Concentrations are in micrograms for all antibiotics except bacitracin, for which the concentration is in units.

Tectiviral lysogeny has a negative impact on biofilm formation.

In order to evaluate the impact of lysogeny on biofilm development, strain GBJ002 and lysogens GBJ002/GIL01 and GBJ002/GIL16 were tested for their ability to adhere to an abiotic surface (polystyrene microtiter plates) after incubation for 48 h under static conditions. Biofilms were quantified by crystal violet staining. The biofilms produced by the strains were of the type of a biofilm ring at the side of the well surface at the liquid-air interface (Fig. 4a). On the basis of the OD₅₉₅ of the solubilized dye, strong differences were found between the nonlysogenic and lysogenic strains (Fig. 4b). Statistical analysis indicated that nonlysogenic strain GBJ002 produced a significantly (Tukey's test, P < 0.05) larger mass of biofilm than the two lysogenic strains. Comparison of the biofilm formation reduction between lysogenic strains GBJ002/GIL01 and GBJ002/GIL16 showed that it was not statistically significant (Tukey's test, P > 0.05). Consequently, tectiviral lysogeny negatively affects the biofilm formation ability in B. thuringiensis, regardless of the tectiviruses tested.

FIG 4 — Biofilm formation of *B. thuringiensis* serovar israelensis strain GBJ002 and derivative lysogenic strains GBJ002/GIL01 and GBJ002/GIL16. (a) Biofilm formation at the air-liquid interface by nonlysogenic strain GBJ002. Arrow, the pellicle ring stained by crystal violet. (b) Biofilm quantification determined by the crystal violet staining method using measurement of the absorbance at 595 nm. Each plotted datum represents the average of five replicate wells. The error bars indicate the standard deviation values. Means with different letters (A, B) indicate significant differences (Tukey's test, P < 0.05).

Tectiviral lysogeny enhances swarming motility.
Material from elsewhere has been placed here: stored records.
(* ===== verification/FactProofs.v ===== *)
(** * Facts: runs of the operations and the history of a row

    What each call of [Facts], [FactServices] and [FactReconciler] does to the tables,
    and the order [evolves] in which every one of them moves the database. *)
From S2P Require Import Prelude.
From S2P Require Import Facts.
From S2P Require Import FactServices.
From S2P Require Import FactReconciler.
Open Scope Z_scope.

(** ** Runs *)
Definition on_facts (g : list Fact -> list Fact) (w : World) : World :=
  {| db := with_facts g (db w); readings := readings w; uuids := uuids w |}.
Definition on_observations (g : list FactObservation -> list FactObservation) (w : World) : World :=
  {| db := with_observations g (db w); readings := readings w; uuids := uuids w |}.
Definition on_projects (g : list Project -> list Project) (w : World) : World :=
  {| db := with_projects g (db w); readings := readings w; uuids := uuids w |}.
Definition tick (w : World) : World := {| db := db w; readings := S (readings w); uuids := uuids w |}.
Definition draw (w : World) : World := {| db := db w; readings := readings w; uuids := S (uuids w) |}.

Definition apply_where (p : Fact -> bool) (g : Fact -> FactState -> FactState) (l : list Fact) : list Fact :=
  map (fun f => if p f then {| columns := f; state := g f f |} else f) l.

Lemma update_facts_run p g w :
  update_facts p g w =
    (Ok (Z.of_nat (length (List.filter p (facts (db w))))), on_facts (apply_where p g) w).
Proof. done. Qed.

Lemma assign_run id g w :
  assign id g w = (Ok tt, on_facts (apply_where (fun f => Z.eqb (f_id f) id) (fun _ => g)) w).
Proof. done. Qed.

Lemma get_fact_run id w :
  get_fact id w = (Ok (head (List.filter (fun f : Fact => Z.eqb (f_id f) id) (facts (db w)))), w).
Proof. done. Qed.

Lemma insert_fact_run (f : Fact) w :
  f_id f ∉ map (fun f : Fact => f_id f) (facts (db w)) ->
  insert_fact f w = (Ok tt, on_facts (fun l => l ++ [f]) w).
Proof.
  intros H. unfold insert_fact. rewrite (bind_run_Ok _ _ _ _ _ (eq_refl : read _ w = (Ok _, w))).
  by rewrite bool_decide_false.
Qed.

Lemma scalar_run {A} (l : list A) w :
  (length l <= 1)%nat -> scalar_one_or_none l w = (Ok (head l), w).
Proof. destruct l as [|x [|y l]]; simpl; [done..|lia]. Qed.

(** ** History: rows are never removed, their identity and their content never
    change, a superseded row stays superseded by the same row, support never
    decreases, the first confirmation is kept. *)
Record fact_le (f f' : Fact) : Prop := {
  le_columns : columns f' = columns f;
  le_superseded s : superseded_by f = Some s -> superseded_by f' = Some s;
  le_support : support_count f <= support_count f';
  le_first t : first_confirmed_at f = Some t -> first_confirmed_at f' = Some t
}.

Record project_le (p p' : Project) : Prop := {
  le_id : p_id p' = p_id p;
  le_key : p_key p' = p_key p;
  le_name : p_name p' = p_name p;
  le_active : p_is_active p' = p_is_active p;
  le_aliases : p_aliases p `prefix_of` p_aliases p'
}.

(** [l'] is [l] row by row, then new rows. *)
Definition extends {A} (R : relation A) (l l' : list A) : Prop :=
  exists l1 l2, l' = l1 ++ l2 /\ Forall2 R l l1.

Record evolves (d d' : MemDB) : Prop := {
  ev_facts : extends fact_le (facts d) (facts d');
  ev_observations : observations d `prefix_of` observations d';
  ev_projects : extends project_le (projects d) (projects d')
}.

#[export] Instance fact_le_preorder : PreOrder fact_le.
Proof.
  split; [by split|]. intros f g h [C1 S1 N1 F1] [C2 S2 N2 F2].
  split; [by rewrite C2|by eauto|lia|by eauto].
Qed.

#[export] Instance project_le_preorder : PreOrder project_le.
Proof.
  split; [by split|]. intros f g h [] [].
  split; [congruence..|]. by etrans.
Qed.

Section Extends.
Context {A} (R : relation A) `{!PreOrder R}.

#[export] Instance extends_preorder : PreOrder (extends R).
Proof.
  split.
  - intros l. exists l, []. rewrite app_nil_r. by split.
  - intros l1 l2 l3 (a & b & -> & Hab) (c & e & -> & Hce).
    apply Forall2_app_inv_l in Hce as (c1 & c2 & Hc1 & Hc2 & ->).
    exists c1, (c2 ++ e). rewrite app_assoc. split; [done|by etrans].
Qed.

Lemma extends_app l x : extends R l (l ++ x).
Proof. exists l, x. by split. Qed.

Lemma extends_map g l : (forall x, x ∈ l -> R x (g x)) -> extends R l (map g l).
Proof.
  intros H. exists (map g l), []. rewrite app_nil_r. split; [done|].
  induction l as [|x l IH]; simpl; constructor; [by apply H; left|]. apply IH. intros y Hy. apply H. by right.
Qed.

Lemma extends_elem l l' x : extends R l l' -> x ∈ l -> exists y, y ∈ l' /\ R x y.
Proof.
  intros (a & b & -> & H) Hx. induction H as [|z y l a Hzy H IH]; [by apply not_elem_of_nil in Hx|].
  apply elem_of_cons in Hx as [->|Hx].
  - exists y. split; [left|done].
  - destruct (IH Hx) as (y' & Hy' & ?). exists y'. split; [by right|done].
Qed.
End Extends.

#[export] Instance evolves_preorder : PreOrder evolves.
Proof.
  split; [by split|]. intros d e f [] [].
  split; by etrans.
Qed.

Definition evolving (w w' : World) : Prop := evolves (db w) (db w').

#[export] Instance evolving_preorder : PreOrder evolving.
Proof. split; [by intros w|]. intros a b c H1 H2. unfold evolving in *. by etrans. Qed.

Lemma evolving_write g : (forall d, evolves d (g d)) -> preserves evolving (write g).
Proof. intros H. apply preserves_modify. intros w. apply H. Qed.

Lemma evolving_facts g : (forall l, extends fact_le l (g l)) -> preserves evolving (write (with_facts g)).
Proof. intros H. apply evolving_write. intros d. split; [apply H|done|reflexivity]. Qed.

Lemma evolving_read {A} (f : MemDB -> A) : preserves evolving (read f).
Proof. by apply (preserves_keep _). Qed.

Lemma evolving_update p (g : Fact -> FactState -> FactState) :
  (forall f : Fact, p f = true -> fact_le f {| columns := f; state := g f f |}) ->
  preserves evolving (update_facts p g).
Proof.
  intros H. apply (preserves_bind _); [apply evolving_read|]. intros rows.
  apply (preserves_bind _); [|intros _; by apply (preserves_keep _)].
  apply evolving_facts. intros l. apply extends_map. intros f _.
  destruct (p f) eqn:E; [by apply H|reflexivity].
Qed.

Lemma evolving_insert f : preserves evolving (insert_fact f).
Proof.
  apply (preserves_bind _); [apply evolving_read|]. intros ids. case_bool_decide.
  - by apply (preserves_keep _).
  - apply evolving_facts. intros l. apply (extends_app _).
Qed.

Lemma evolving_scalar {A} (l : list A) : preserves evolving (scalar_one_or_none l).
Proof. apply (preserves_keep _). intros w. by destruct l as [|x [|y l]]. Qed.

Lemma evolving_now clock : preserves evolving (now clock).
Proof. intros w r w' H. unfold now in H. by simplify_eq. Qed.

Lemma evolving_uuid4 gen : preserves evolving (uuid4 gen).
Proof. intros w r w' H. unfold uuid4 in H. by simplify_eq. Qed.

Lemma supersede_le (f : Fact) (b : Z) : active f = true -> fact_le f {| columns := f; state := set_superseded b f |}.
Proof.
  unfold active. rewrite bool_decide_eq_true. intros Hf. split; simpl; [done| |lia|done]. congruence.
Qed.

#[export] Hint Resolve supersede_le evolving_read evolving_insert evolving_scalar evolving_now evolving_uuid4 : evolving.

(** Goals [fact_le f f'] where the update is an assignment of columns *)
Ltac fact_le_assign := split; simpl; [done|done|lia|try done].

Ltac evolve_step :=
  match goal with
  | |- preserves evolving (_ ≫= _) => apply (preserves_bind _); [|intros ?]
  | |- preserves evolving (mret _) => by apply (preserves_keep _)
  | |- preserves evolving (raise _) => by apply (preserves_keep _)
  | |- preserves evolving (if ?b then _ else _) => destruct b
  | |- preserves evolving (match ?x with _ => _ end) => destruct x
  | |- preserves evolving (let (_, _) := ?x in _) => destruct x
  | |- preserves evolving (select_facts _) => apply evolving_read
  end.
Ltac evolve := repeat first [solve [auto 3 with evolving nocore] | evolve_step].

(** ** Every operation moves the database forward *)
Section Evolving.
Variables (clock gen : nat -> Z) (uuid_str : Z -> string) (UUID : string -> option Z).

Lemma evolving_assign id (g : FactState -> FactState) :
  (forall f : Fact, fact_le f {| columns := f; state := g f |}) -> preserves evolving (assign id g).
Proof.
  intros H. apply (preserves_bind _); [|intros ?; by apply (preserves_keep _)].
  apply evolving_update. intros f _. apply H.
Qed.

Lemma evolving_status id st : preserves evolving (assign id (set_status st)).
Proof. apply evolving_assign. intros f. fact_le_assign. Qed.

Lemma evolving_confirm id a b : preserves evolving (assign id (confirm a b)).
Proof. apply evolving_assign. intros f. fact_le_assign. by intros t ->. Qed.

Lemma evolving_reinforce id added at_ : 0 <= added -> preserves evolving (assign id (reinforce added at_)).
Proof. intros H. apply evolving_assign. intros f. fact_le_assign. Qed.

Lemma evolving_mark a b : preserves evolving (mark_superseded a b).
Proof.
  apply (preserves_bind _); [|intros ?; by apply (preserves_keep _)]. apply evolving_update.
  intros f. rewrite andb_true_iff. intros [_ Hf]. by apply supersede_le.
Qed.

Lemma evolving_forget_owned type owner ids : preserves evolving (forget_owned type owner ids).
Proof. apply evolving_update. intros f. rewrite andb_true_iff. intros [_ Hf]. by apply supersede_le. Qed.

Lemma evolving_reassign a b : preserves evolving (reassign_tenant_context a b).
Proof. apply evolving_update. intros ? _. fact_le_assign. Qed.

Lemma evolving_insert_project p : preserves evolving (insert_project p).
Proof.
  unfold insert_project. evolve. apply evolving_write. intros d. split; [reflexivity|done|]. apply (extends_app _).
Qed.

Lemma evolving_insert_observation o : preserves evolving (insert_observation o).
Proof.
  unfold insert_observation. evolve. apply evolving_write. intros d. split; [reflexivity| |reflexivity].
  by apply prefix_app_r.
Qed.

#[local] Hint Resolve evolving_status evolving_confirm evolving_mark evolving_insert_project
  evolving_insert_observation : evolving.

Lemma evolving_supersede_targets r ids : preserves evolving (_supersede_targets UUID r ids).
Proof.
  unfold _supersede_targets. evolve. apply evolving_update. intros f H.
  apply supersede_le. by repeat (apply andb_true_iff in H as [H ?]).
Qed.

Lemma evolving_ensure_projects l : preserves evolving (ensure_projects gen l).
Proof. apply (preserves_for_each _). intros c. unfold ensure_project. evolve. Qed.

Lemma evolving_add_observations id l : preserves evolving (_add_observations gen id l).
Proof. induction l as [|e l IH]; cbn [_add_observations]; evolve. Qed.

Lemma add_observations_nonneg id l : forall w n w', _add_observations gen id l w = (Ok n, w') -> 0 <= n.
Proof.
  induction l as [|e l IH]; intros w n w'; cbn [_add_observations]; [intros [= <- _]; lia|].
  destruct (_ || _); [apply IH|]. intros H. py_inv. destruct x1; [by eapply IH|]. py_inv.
  match goal with H : _add_observations _ _ _ _ = _ |- _ => apply IH in H end. lia.
Qed.

Lemma add_aliases_prefix name known acc raw : acc `prefix_of` add_aliases name known acc raw.
Proof.
  revert known acc. induction raw as [|r raw IH]; intros known acc; simpl; [done|].
  destruct (_ && _); [|done]. etrans; [|apply IH]. by apply prefix_app_r.
Qed.

Lemma evolving_project_aliases f raw : preserves evolving (_apply_confirmed_project_aliases f raw).
Proof.
  unfold _apply_confirmed_project_aliases. destruct (project_id f) as [pid|]; [|by apply (preserves_keep _)].
  intros w r w'. rewrite (bind_run_Ok _ _ _ _ _ (eq_refl : read _ w = (Ok _, w))).
  destruct (List.filter _ _) as [|p [|q l]] eqn:E; intros H; [by injection H as _ <-| |by injection H as _ <-].
  injection H as _ <-. split; [reflexivity|done|]. cbn. apply extends_map. intros q Hq.
  destruct (Z.eqb_spec (p_id q) pid) as [Hp|]; [|reflexivity].
  assert (q ∈ [p]) as ->%list_elem_of_singleton.
  { rewrite <- E. apply elem_of_List_filter. split; [done|]. by apply Z.eqb_eq. }
  split; [done..|]. apply add_aliases_prefix.
Qed.

Lemma evolving_find_or_create c t o p tenant sandbox :
  preserves evolving (find_or_create gen UUID c t o p tenant sandbox).
Proof.
  unfold find_or_create, _find_same. evolve; apply evolving_supersede_targets.
Qed.

Lemma evolving_settle c sandbox f support : preserves evolving (settle_status clock c sandbox f support).
Proof. unfold settle_status, confirm_fact. evolve. Qed.

Lemma evolving_count_evidence sandbox c e is_new added : 0 <= added ->
  preserves evolving (count_evidence clock sandbox c e is_new added).
Proof.
  intros Hadded. unfold count_evidence, get_fact. evolve;
    [by apply evolving_reinforce|apply evolving_settle|apply evolving_project_aliases].
Qed.

Lemma evolving_apply_candidate u t sandbox c :
  preserves evolving (apply_candidate clock gen UUID u t sandbox c).
Proof.
  unfold apply_candidate, _owner_for. apply (preserves_bind _); [evolve|].
  intros [[owner_t owner_i] project]. destruct (_ && _); [by apply (preserves_keep _)|].
  apply (preserves_bind _); [apply evolving_find_or_create|]. intros [existing is_new].
  apply (preserves_bind_post _ (fun n => 0 <= n)); [apply evolving_add_observations|by apply add_observations_nonneg|].
  intros added Hadded. by apply evolving_count_evidence.
Qed.

Lemma evolving_map_call {A B} (f : A -> call B) l :
  (forall x, preserves evolving (f x)) -> preserves evolving (map_call f l).
Proof. intros H. induction l as [|x l IH]; cbn [map_call]; evolve. Qed.

Lemma evolving_apply_with_changes l u t sandbox :
  preserves evolving (apply_with_changes clock gen UUID l u t sandbox).
Proof.
  unfold apply_with_changes. evolve; [apply evolving_ensure_projects|].
  apply evolving_map_call. intros c. apply evolving_apply_candidate.
Qed.

Lemma evolving_update_user_fact id u s v : preserves evolving (update_user_fact clock gen uuid_str id u s v).
Proof.
  unfold update_user_fact, replace_user_fact, write_revision. destruct (profile_text s v) as [s' v']. evolve.
  apply evolving_update. intros ? _. fact_le_assign.
Qed.

Lemma evolving_create_user_fact u s v : preserves evolving (create_user_fact clock gen uuid_str u s v).
Proof. unfold create_user_fact. destruct (profile_text s v) as [s' v']. evolve. Qed.

Lemma evolving_delete_user_facts u ids : preserves evolving (delete_user_facts u ids).
Proof. unfold delete_user_facts. evolve. apply evolving_forget_owned. Qed.

Lemma evolving_admin_create type owner s v : preserves evolving (admin_create clock gen uuid_str type owner s v).
Proof. unfold admin_create. evolve. Qed.

Lemma evolving_admin_update id type owner s v :
  preserves evolving (admin_update clock gen uuid_str id type owner s v).
Proof.
  unfold admin_update, get_active, supersede. evolve; [apply evolving_admin_create|].
  apply evolving_update. intros ? _. fact_le_assign.
Qed.

Lemma evolving_admin_delete id type owner : preserves evolving (admin_delete id type owner).
Proof. unfold admin_delete, get_active, supersede. evolve. Qed.
End Evolving.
B. thuringiensis swarming motility and bacterial phenotypes associated with this type of motility (e.g., cell shape and flagellum expression) are tightly controlled by the softness of the medium (25). Therefore, to determine if B. thuringiensis swarming motility is affected by lysogenic tectiviruses, two agar concentrations (0.6 and 1.0% [wt/vol]) were tested. The average swarming diameters for strain GBJ002 and lysogens GBJ002/GIL01 and GBJ002/GIL16 are shown in Fig. 5a. In general, the swarming diameters of the lysogens were larger than those of nonlysogenic strain GBJ002. With 0.6% agar at 24 h of incubation, GBJ002/GIL01 and GBJ002/GIL16 displayed swarming diameters that were double and nearly triple, respectively, the swarming diameter of strain GBJ002. The same effect was observed with 1.0% agar at 24 h, but the swarming diameters were smaller due to the agar concentration, yet the differences from the swarming diameter of strain GBJ002 were statistically significant (Tukey's test, P < 0.05). At 48 h, the same tendency was observed for both agar concentrations: statistically significantly larger swarming diameters of the two lysogens compared to the swarming diameter of strain GBJ002. The swarming diameters of GBJ002/GIL16 were statistically significantly larger than those of GBJ002/GIL01 with both agar concentrations at 24 and 48 h of incubation. At 72 h, the swarming motility differences observed between strain GBJ002 and lysogen GBJ002/GIL01 were less pronounced, yet they were significantly larger for the lysogen growing in 0.6% agar. Remarkably, the swarming diameters of GBJ002/GIL16 were still significant larger than those of GBJ002 and GBJ002/GIL01 with both agar concentrations at 72 h of incubation (Fig. 5b). GBJ002/GIL16 was able to colonize the entire available surface regardless of the agar concentration used. These results indicate that tectiviral lysogeny enhances swarming motility in B. thuringiensis, strongly depending on the tectivirus tested.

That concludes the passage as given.